Second point, I got a Mohawk tyre (as a spare) from a small independant tyre fitter. He was the only place with high pressure tyre valves, so I bought the tyre from him. Why not ring round the small places and see what they have in stock as they often get overlooked and may have stock.

Also, to anyone with a big van like mine, this independant guy recommended the Mohawk because it has a higher ply rating than the Agilis I have fitted. He knew a little bit about motorhomes and that they can run overloaded. He said that an Agilis (111/113) rating,can give very little safety margin if the van is overloaded. The Mohawk is 112/114 rating.


----------



## rogerblack

TM, I believe it was on your recommendation that I went for the TOYO H 09s. Thanks, I'm so impressed that I'm now sourcing the TOYO Snowprox S952/3 for my Vectra Estate, which got completely stuck in the snow on my drive last January. Toyo now have their own UK office and website and the Tech contact their is very knowledgeable and helpful. Whether Bracknell Tyres can source them for me however I am waiting to hear, otherwise it'll be another order for mytyres.co.uk to ship from Germany.


----------



## trevd01

If anyone is looking for Winter Tyres for their car, I am about to trade in my Volvo V50 for a Landrover. It will go in with the standard wheels and tyres on, and I will keep the winter tyres/wheels to sell.
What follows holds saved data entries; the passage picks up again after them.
(** * eqo-beta: the ingestion and reconciliation core, embedded in Rocq

    A shallow embedding of the parts of the repository that decode the
    station telemetry (src/pages/api/kma.ts, the PEWS stations handler),
    scrape the KMA table (same file, first handler), keep the recent-event
    store and the regional-feed lock and backoff (the WebSocket provider in
    src/components/WaveOverlay.tsx) and resolve the tsunami level shown in
    the side bar (the Home page, src/unnamed/part_004).

    Conventions.
    - JavaScript numbers that hold integers are [Z] (or [nat] for loop
      counters and offsets that only count up from 0); the 32-bit bitwise
      operators are written with their wrap-around ([toInt32]).
    - JavaScript numbers that hold decimal fractions are exact rationals
      [Q]; every comparison the code makes on them is between values at
      least 1/100 apart or exactly representable, so the rational reading
      agrees with the double-precision one.
    - A rejected promise or a thrown exception is [None]. *)

From Stdlib Require Import ZArith QArith Qround String Ascii List Bool Lia.
From Stdlib Require Import DecimalString Strings.Byte Permutation Sorted.
Import ListNotations.

Local Open Scope string_scope.
Local Open Scope Z_scope.

(* ================================================================== *)
(** ** JavaScript's 32-bit integer operators *)

Module JS.

(** ToInt32: reduction modulo 2^32 into [-2^31, 2^31). *)
Definition toInt32 (z : Z) : Z := (z + 2 ^ 31) mod 2 ^ 32 - 2 ^ 31.

(** [a << k], [a >> k], [a & b], [a | b] for 0 <= k < 32. *)
Definition shl (a k : Z) : Z := toInt32 (Z.shiftl (toInt32 a) k).
Definition shr (a k : Z) : Z := Z.shiftr (toInt32 a) k.
Definition and (a b : Z) : Z := Z.land (toInt32 a) (toInt32 b).
Definition or (a b : Z) : Z := Z.lor (toInt32 a) (toInt32 b).

End JS.


(* ================================================================== *)
(** ** JavaScript's local time *)

Module JSDate.

Definition msPerDay : Z := 86400000.

(** The time zone of the runtime, a time value being milliseconds since
    the epoch:
    - [offsetAt t] is the offset of local time from UTC at the instant [t]
      (LocalTZA(t, true));
    - [offsetOfLocal l] is the offset by which the runtime reads the local
      time value [l] (LocalTZA(l, false)); for a local time that a change
      of offset skips or repeats the runtime takes the offset before the
      change. *)
Record TimeZone := mkZone {
  offsetAt : Z -> Z;
  offsetOfLocal : Z -> Z
}.

Definition LocalTime (tz : TimeZone) (t : Z) : Z := t + offsetAt tz t.
Definition UTC (tz : TimeZone) (l : Z) : Z := l - offsetOfLocal tz l.
Definition Day (t : Z) : Z := t / msPerDay.
Definition TimeWithinDay (t : Z) : Z := t mod msPerDay.
Definition MakeDate (day time : Z) : Z := day * msPerDay + time.

(** [d.setDate(d.getDate() - n)]: the same local time of day, [n] calendar
    days earlier. *)
Definition setDateBack (tz : TimeZone) (n : Z) (d : Z) : Z :=
  let t := LocalTime tz d in
  UTC tz (MakeDate (Day t - n) (TimeWithinDay t)).

(** [d.setHours(0, 0, 0, 0)]: local midnight of the same local day. *)
Definition setHoursZero (tz : TimeZone) (d : Z) : Z :=
  let t := LocalTime tz d in
  UTC tz (MakeDate (Day t) 0).

(** [d.setDate(d.getDate() - n); d.setHours(0, 0, 0, 0)] *)
Definition localMidnightBack (tz : TimeZone) (n : Z) (now : Z) : Z :=
  setHoursZero tz (setDateBack tz n now).

(** A zone whose offset never changes. *)
Definition constantZone (offset : Z) : TimeZone :=
  mkZone (fun _ => offset) (fun _ => offset).

Definition utc : TimeZone := constantZone 0.

(** A zone five hours behind UTC that goes to four hours behind at 02:00
    local time of 9 March 2025 (07:00 UTC), the local times from 02:00 to
    03:00 of that day being skipped. *)
Definition springForward2025 : TimeZone :=
  mkZone (fun t => if t <? 1741503600000 then -18000000 else -14400000)
         (fun l => if l <? 1741489200000 then -18000000 else -14400000).

End JSDate.
(* ================================================================== *)
(** ** The station telemetry decoder (src/pages/api/kma.ts, stations API) *)

Module Telemetry.

(** A Node [Buffer]: its bytes. *)
Definition Buffer := list byte.

Definition byteZ (b : byte) : Z := Z.of_N (Byte.to_N b).

(** [buffer[byteIndex]] as the bitwise operators see it: an index past the
    end reads [undefined], which [>>] converts to 0. *)
Definition byteAt (buffer : Buffer) (byteIndex : nat) : Z :=
  match nth_error buffer byteIndex with
  | Some b => byteZ b
  | None => 0
  end.

(** class BitReader *)
Record BitReader := mkBitReader { buffer : Buffer; bitOffset : nat }.

Definition newBitReader (buf : Buffer) : BitReader := mkBitReader buf 0.

(** The body of [readBits]'s loop, [numBits] iterations left. *)
Fixpoint readBits_loop (buf : Buffer) (numBits : nat) (value : Z) (off : nat)
  : Z * nat :=
  match numBits with
  | O => (value, off)
  | S rest =>
      let byteIndex := (off / 8)%nat in
      let bitInByteIndex := 7 - Z.of_nat (off mod 8) in
      let bit := JS.and (JS.shr (byteAt buf byteIndex) bitInByteIndex) 1 in
      readBits_loop buf rest (JS.or (JS.shl value 1) bit) (S off)
  end.

Definition readBits (numBits : nat) (r : BitReader) : Z * BitReader :=
  let '(value, off) := readBits_loop (buffer r) numBits 0 (bitOffset r) in
  (value, mkBitReader (buffer r) off).

(** [for (i = 0; i < n; i++) out.push(reader.readBits(width))] *)
Fixpoint readFields (n width : nat) (r : BitReader) : list Z :=
  match n with
  | O => []
  | S rest =>
      let '(v, r') := readBits width r in
      v :: readFields rest width r'
  end.

(** [fetchMMIData]: [response] is the body of the [.b] file, [None] when
    the request fails (the function rethrows). *)
Definition fetchMMIData (response : option Buffer) : option (list Z) :=
  match response with
  | None => None
  | Some buf =>
      let reader := newBitReader buf in
      let '(_, reader) := readBits 32 reader in
      let totalStations := (Z.of_nat (length buf) * 8 - 32) / 4 in
      Some (readFields (Z.to_nat totalStations) 4 reader)
  end.

Record Station := mkStation {
  id : Z;
  latitude : Q;
  longitude : Q;
  name : string;
  mmi : Z
}.

(** [parseFloat(x.toFixed(6))]: [x] rounded to six decimals, ties up. *)
Definition toFixed6 (x : Q) : Q :=
  (inject_Z (Qfloor (x * 1000000 + (1 # 2))) / 1000000)%Q.

(** The Ulleungdo test of the loop body. *)
Definition inUlleungdoBox (lat lon : Q) : bool :=
  Qle_bool 37 lat && Qle_bool lat 38 && Qle_bool 120 lon && Qle_bool lon 121.

Definition stationName (i : nat) : string :=
  ("STN-" ++ NilZero.string_of_uint (Nat.to_uint (i + 1)))%string.

(** One iteration of the station loop after the two [readBits] calls. *)
Definition decodeStation (mmiData : option (list Z)) (i : nat)
  (latBits lonBits : Z) : Station :=
  let lat := (30 + inject_Z latBits / 100)%Q in
  let lon := (120 + inject_Z lonBits / 100)%Q in
  let lon := if inUlleungdoBox lat lon then (lon + 10)%Q else lon in
  let mmi :=
    match mmiData with
    | Some tbl => if (i <? length tbl)%nat then nth i tbl 0 else 0
    | None => 0
    end in
  mkStation (Z.of_nat i + 1) (toFixed6 lat) (toFixed6 lon) (stationName i) mmi.

(** The station loop: [n] iterations left, [i] the loop counter. *)
Fixpoint stationLoop (mmiData : option (list Z)) (n i : nat) (r : BitReader)
  : list Station :=
  match n with
  | O => []
  | S rest =>
      let '(latBits, r1) := readBits 10 r in
      let '(lonBits, r2) := readBits 10 r1 in
      decodeStation mmiData i latBits lonBits :: stationLoop mmiData rest (S i) r2
  end.

(** [fetchStations]: [stationResponse] is the body of the [.s] file and
    [mmiResponse] that of the [.b] file, [None] for a failed request.
    [Promise.all] rejects when the station request does; the MMI promise
    never rejects, its [catch] turns a failure into [null]. *)
Definition fetchStations (stationResponse mmiResponse : option Buffer)
  : option (list Station) :=
  let mmiData := fetchMMIData mmiResponse in
  match stationResponse with
  | None => None
  | Some buf =>
      let reader := newBitReader buf in
      let totalStations := (Z.of_nat (length buf) * 8) / 20 in
      Some (stationLoop mmiData (Z.to_nat totalStations) 0 reader)
  end.

(** *** The bit stream, as the wire format describes it *)

(** The eight bits of a byte, most significant first. *)
Definition byteBits (b : byte) : list bool :=
  map (fun j => Z.testbit (byteZ b) (7 - Z.of_nat j)) (seq 0 8).

(** The buffer as one stream of bits: byte 0 first, each byte from its
    most significant bit. *)
Definition bitstream (buf : Buffer) : list bool := flat_map byteBits buf.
So I will have to sell a set of Michelin Pilot Alpins (205/50 17 93v M+S & snowflake) mounted on 17 inch 'Team Dynamic Jet' alloy wheels, which will fit a Volvo, Ford, Jaguar etc five stud (plus many Japanese cars - these are wheels with dual stud fitment 5x108/100, ET 45 ). 


Anyone who might be interested drop me a pm and we can work out a price. Wheels as new, tyres less than 2,000 miles.

Will post on classifieds next week when I get the chance to take some pictures.


----------



## teemyob

*Snow Joke*

Well I have seen it all now.

Just watched a News clip of a Snow plough stuck in the snow.

Guess what?, the Snow plough was fitted with summer tyres.

TM

(Maybe the suppliers were sold out of them too!)


----------



## DaveJM

Eventually tracked down some winter tyres at a commercial tyre dealer in Hammersmith, London.

They are Matador MPS 520 and will be in stock next week I am assured. Cost is £102 fully fitted which seems a little high to me but beggars cannot be choosers!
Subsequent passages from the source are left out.